Since the late 1940’s, the Mid-Westerners (a people of two provinces Benin; Benin, Akoko-Edo, Afemai, Ishan divisions, and Delta) were part of a spurious assemblage centred by a Western regional government just until they escaped. As reported by the Willink Commission of Inquiry, the reason for the callout is a sandwich of political interest and ethnic suppression with the taste of failure by the then Western region government to democratize development. A constipated 89.7% of the eligible 654,130 voters eased themselves by a referendum on the 13th day of July 1963. A sub-nation it became with a people and geography fortunate with a high prospect for rapid development.
Very recently, many years after the referendum, people have argued that lodging enormous power with the centre has now become the bane to hasten the desired growth of a place like Edo State. However, it would be fair to juxtapose such reasoning with the fact that the substantial fiscal responsibility of the centre to the sub-nationals always outpaced the marked development in these regions with a few exceptions. Even more is the case of interference or state capture of federal institutions which we have seen to be expressed through skewed government decisions, shadow puppetry in law enforcing and patronage appointment over competence and merit.

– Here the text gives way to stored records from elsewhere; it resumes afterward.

(* ===== verification/Kmem.v ===== *)
(** * Kernel memory primitives

    Translation of [src/src/kernel/kmem.c] over a byte-addressed memory:
    [memcpy], [memset], [memmove] and [memcmp].  Accessing an address that is
    not in the memory is a fault. *)

From S2P Require Import Prelude.

Abbreviation memory := (gmap Z Z).

Definition rd8 (a : Z) : M memory Z := lift_opt (λ m, m !! a).
Definition wr8 (a v : Z) : M memory unit :=
  update_opt (λ m, match m !! a with Some _ => Some (<[a := v]> m) | None => None end).

(** The loop [for (i = 0; i < n; i++) d[i] = s[i]]. *)
Definition copy_up (d s n : Z) : M memory unit :=
  for_ (R := unit) 0 n (λ i, v ← rd8 (s + i); wr8 (d + i) v;; mret None);; mret tt.

Definition memcpy (dst src n : Z) : M memory Z := copy_up dst src n;; mret dst.

Definition memset (dst c n : Z) : M memory Z :=
  for_ (R := unit) 0 n (λ i, wr8 (dst + i) (u8 c);; mret None);; mret dst.

(** The descending loop [for (i = n; i != 0; i--) d[i - 1] = s[i - 1]], as
    [n] iterations counted upwards. *)
Definition copy_down (d s n : Z) : M memory unit :=
  for_ (R := unit) 0 n (λ k,
    let i := n - k in
    v ← rd8 (s + (i - 1)); wr8 (d + (i - 1)) v;; mret None);; mret tt.

Definition memmove (dst src n : Z) : M memory Z :=
  if (dst =? src) || (n =? 0) then mret dst
  else if dst <? src then copy_up dst src n;; mret dst
  else copy_down dst src n;; mret dst.

Definition memcmp (a b n : Z) : M memory Z :=
  r ← for_ 0 n (λ i,
    x ← rd8 (a + i);
    y ← rd8 (b + i);
    mret (if negb (x =? y) then Some (x - y) else None));
  mret (default 0 r).

(** ** Specification *)

(** [n] bytes from [a] on can be accessed. *)
Definition mapped (m : memory) (a n : Z) : Prop := ∀ i, 0 ≤ i < n → is_Some (m !! (a + i)).

(** [m'] is [m] with the [n] bytes at [d] replaced by the bytes [f]. *)
Definition stored (m m' : memory) (d n : Z) (f : Z → option Z) : Prop :=
  (∀ i, 0 ≤ i < n → m' !! (d + i) = f i) ∧
  (∀ a, ¬ (d ≤ a < d + n) → m' !! a = m !! a).

(** Overwriting keeps the set of mapped addresses. *)
Lemma insert_mapped (m : memory) a v b :
  is_Some (m !! a) → is_Some (<[a := v]> m !! b) ↔ is_Some (m !! b).
Proof.
  intros Ha. rewrite lookup_insert_is_Some'. split; [intros [<-|?]; done|auto].
Qed.

Section kmem.
Implicit Types m : memory.

Lemma wp_rd8 m a v (Q : Z → memory → Prop) : m !! a = Some v → Q v m → wp (rd8 a) Q m.
Proof. intros. by eapply wp_lift_opt. Qed.

Lemma wp_wr8 m a v (Q : unit → memory → Prop) :
  is_Some (m !! a) → Q tt (<[a := v]> m) → wp (wr8 a v) Q m.
Proof. intros [x Hx] HQ. eapply wp_update_opt; [by rewrite Hx|done]. Qed.

(** Copying upwards is correct unless it overwrites a source byte it has
    still to read. *)
Lemma wp_copy_up m d s n (Q : unit → memory → Prop) :
  0 ≤ n → mapped m d n → mapped m s n → d ≤ s ∨ s + n ≤ d →
  (∀ m', stored m m' d n (λ i, m !! (s + i)) → Q tt m') →
  wp (copy_up d s n) Q m.
Proof.
  intros Hn Hd Hs Hov HQ. unfold copy_up. apply wp_bind.
  apply (wp_for _ _ _ (λ i m', stored m m' d i (λ i, m !! (s + i)))); [done| | |].
  - split; [intros; lia|done].
  - intros i m' Hi [Hin Hout]. destruct (Hs i ltac:(lia)) as [v Hv].
    assert (m' !! (s + i) = Some v) as Hv' by (rewrite Hout by lia; done).
    apply wp_bind. eapply wp_rd8; [done|]. apply wp_bind, wp_wr8.
    { rewrite Hout by lia. apply Hd. lia. }
    apply wp_ret. split.
    + intros j Hj. destruct (decide (j = i)) as [->|]; [by rewrite lookup_insert_eq|].
      rewrite lookup_insert_ne by lia. apply Hin. lia.
    + intros a Ha. rewrite lookup_insert_ne by lia. apply Hout. lia.
  - intros m' Hst. apply wp_ret. by apply HQ.
Qed.

Lemma wp_copy_down m d s n (Q : unit → memory → Prop) :
  0 ≤ n → mapped m d n → mapped m s n → s ≤ d →
  (∀ m', stored m m' d n (λ i, m !! (s + i)) → Q tt m') →
  wp (copy_down d s n) Q m.
Proof.
  intros Hn Hd Hs Hov HQ. unfold copy_down. apply wp_bind.
  apply (wp_for _ _ _ (λ k m', (∀ i, n - k ≤ i < n → m' !! (d + i) = m !! (s + i)) ∧
    (∀ a, ¬ (d + (n - k) ≤ a < d + n) → m' !! a = m !! a))); [done| | |].
  - split; [intros; lia|done].
  - intros k m' Hk [Hin Hout]. destruct (Hs (n - k - 1) ltac:(lia)) as [v Hv].
    assert (m' !! (s + (n - k - 1)) = Some v) as Hv' by (rewrite Hout by lia; done).
    apply wp_bind. eapply wp_rd8; [done|]. apply wp_bind, wp_wr8.
    { rewrite Hout by lia. apply Hd. lia. }
    apply wp_ret. split.
    + intros j Hj. destruct (decide (j = n - k - 1)) as [->|]; [by rewrite lookup_insert_eq|].
      rewrite lookup_insert_ne by lia. apply Hin. lia.
    + intros a Ha. rewrite lookup_insert_ne by lia. apply Hout. lia.
  - intros m' [Hin Hout]. apply wp_ret, HQ. split; [intros; apply Hin; lia|].
    intros a Ha. apply Hout. lia.
Qed.

Lemma wp_memset m d c n (Q : Z → memory → Prop) :
  0 ≤ n → mapped m d n → (∀ m', stored m m' d n (λ _, Some (u8 c)) → Q d m') →
  wp (memset d c n) Q m.
Proof.
  intros Hn Hd HQ. unfold memset. apply wp_bind.
  apply (wp_for _ _ _ (λ i m', stored m m' d i (λ _, Some (u8 c)))); [done| | |].
  - split; [intros; lia|done].
  - intros i m' Hi [Hin Hout]. apply wp_bind, wp_wr8.
    { rewrite Hout by lia. apply Hd. lia. }
    apply wp_ret. split.
    + intros j Hj. destruct (decide (j = i)) as [->|]; [by rewrite lookup_insert_eq|].
      rewrite lookup_insert_ne by lia. apply Hin. lia.
    + intros a Ha. rewrite lookup_insert_ne by lia. apply Hout. lia.
  - intros m' Hst. apply wp_ret. by apply HQ.
Qed.

(** [memmove] copies correctly for every overlap of the two regions:
    afterwards the destination holds the bytes the source held before the
    call, and no byte outside the destination has changed. *)
Theorem memmove_correct m dst src n :
  0 ≤ n → mapped m dst n → mapped m src n →
  wp (memmove dst src n) (λ r m', r = dst ∧ stored m m' dst n (λ i, m !! (src + i))) m.
Proof.
  intros Hn Hd Hs. unfold memmove.
  destruct (Z.eqb_spec dst src) as [->|Hne]; [apply wp_ret; split; done|]. simpl.
  destruct (Z.eqb_spec n 0) as [->|Hn0]; [apply wp_ret; split; [done|split; [intros; lia|done]]|].
  destruct (Z.ltb_spec dst src); apply wp_bind.
  - apply wp_copy_up; [done..|by left; lia|]. intros m' Hst. by apply wp_ret.
  - apply wp_copy_down; [done..|lia|]. intros m' Hst. by apply wp_ret.
Qed.

(** [memcmp] returns 0 exactly when the two regions are equal, and
    otherwise the difference of the first pair of bytes that differ. *)
Theorem memcmp_correct m a b n :
  0 ≤ n → mapped m a n → mapped m b n →
  wp (memcmp a b n) (λ r m', m' = m ∧
    ((r = 0 ∧ ∀ i, 0 ≤ i < n → m !! (a + i) = m !! (b + i)) ∨
     ∃ i x y, 0 ≤ i < n ∧ m !! (a + i) = Some x ∧ m !! (b + i) = Some y ∧ x ≠ y ∧ r = x - y ∧
       ∀ j, 0 ≤ j < i → m !! (a + j) = m !! (b + j))) m.
Proof.
  intros Hn Ha Hb. unfold memcmp. apply wp_bind.
  apply (wp_for _ _ _ (λ i m', m' = m ∧ ∀ j, 0 ≤ j < i → m !! (a + j) = m !! (b + j))); [done| | |].
  - split; [done|intros; lia].
  - intros i m' Hi [-> Heq]. destruct (Ha i Hi) as [x Hx], (Hb i Hi) as [y Hy].
    apply wp_bind. eapply wp_rd8; [done|]. apply wp_bind. eapply wp_rd8; [done|]. apply wp_ret.
    destruct (Z.eqb_spec x y) as [->|Hne]; simpl.
    + split; [done|]. intros j Hj. destruct (decide (j = i)) as [->|]; [congruence|]. apply Heq. lia.
    + apply wp_ret. split; [done|]. right. by exists i, x, y.
  - intros m' [-> Heq]. apply wp_ret. split; [done|]. left. split; [done|]. done.
Qed.
End kmem.

(** ** Instances on a memory of 16 bytes *)

Definition demo_mem : memory := list_to_map ((λ i, (i, u8 (i * i))) <$> seqZ 0 16).

Definition demo_byte (j : Z) : bool :=
  match demo_mem !! j with Some _ => true | None => false end.

Lemma demo_bytes : forallb demo_byte (seqZ 0 16) = true.
Proof. vm_compute. reflexivity. Qed.

Lemma demo_mapped a n : 0 ≤ a → a + n ≤ 16 → mapped demo_mem a n.
Proof.
  intros Ha Hn i Hi. pose proof (forall_range 16 demo_byte demo_bytes (a + i) ltac:(lia)) as Hj.
  unfold demo_byte in Hj. destruct (demo_mem !! (a + i)); [eauto|discriminate Hj].
Qed.

Lemma memmove_correct_witness :
  wp (memmove 3 1 8) (λ r m', r = 3 ∧ m' !! 9 = Some 49) demo_mem.
Proof.
  eapply wp_mono; [apply (memmove_correct demo_mem 3 1 8);
    [discriminate|apply demo_mapped; discriminate|apply demo_mapped; discriminate]|].
  intros r m' (-> & Hin & _). split; [reflexivity|].
  change 9 with (3 + 6). rewrite (Hin 6) by (split; [discriminate|reflexivity]). vm_compute. reflexivity.
Defined.

Lemma memcmp_correct_witness :
  wp (memcmp 1 0 4) (λ r m', m' = demo_mem) demo_mem.
Proof.
  eapply wp_mono; [apply (memcmp_correct demo_mem 1 0 4);
    [discriminate|apply demo_mapped; discriminate|apply demo_mapped; discriminate]|].
  intros r m' (-> & _). reflexivity.
Defined.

A number of persons will ask if all these strange phenomena should be enough to excuse the poor outing of the sub-nationals when their development is put up against the federal subventions and allocations received till date, an unfortunate balance indeed.
Now, it has become an imperious demand for subnationals to present competent representatives, amid the global economic crisis and consequential exposure of previously failed federal government policies. These roles have become very delicate as they should have always been, to work in consortium to develop an economy that can subsist in any trying time.
Fairly, like few thriving states, Edo State through recent government succession has experienced progress towards economic expansion, a framework for subsistence. The biggest threat to this trend will be a confident and ignorant aspirant desiring to take chief executive position by fraud.
In the year 2012, 2016 and 2020, 75.78, 52.09 and 57.3 percent of the eligible Edo State voters made a choice for a new governor for those times, respectively. Now we look forward to having more than 85.57 percent of the 2,629,025 registered voters make the same choice in the September 21st gubernatorial election. The politicians as an accessory to presenting the candidates have done their best by picking their candidates, and the public is best at picking the best for all and there should be no interloper.
The rest of the nation awaits the Edo State people to once again prove that power truly belongs to the people just like the referendum 61 years ago. The convention to choose the most competent leader that can consolidate on the progress of the past administration and advance the state further into the reality of a robust social economic and cultural prowess is on the screen across the world.
The political party at the centre is encouraged to know that there would be no need to rely on the arm of its party or any party at the state level to win general elections in the state but to rely solely on the people’s perception of their government performance.
Edo State people are proud with sound minds, non-partisan and united in pursuing the interest of realizing a master-planned development.
*Osarobo-Aigbogun is an indigene of Edo State.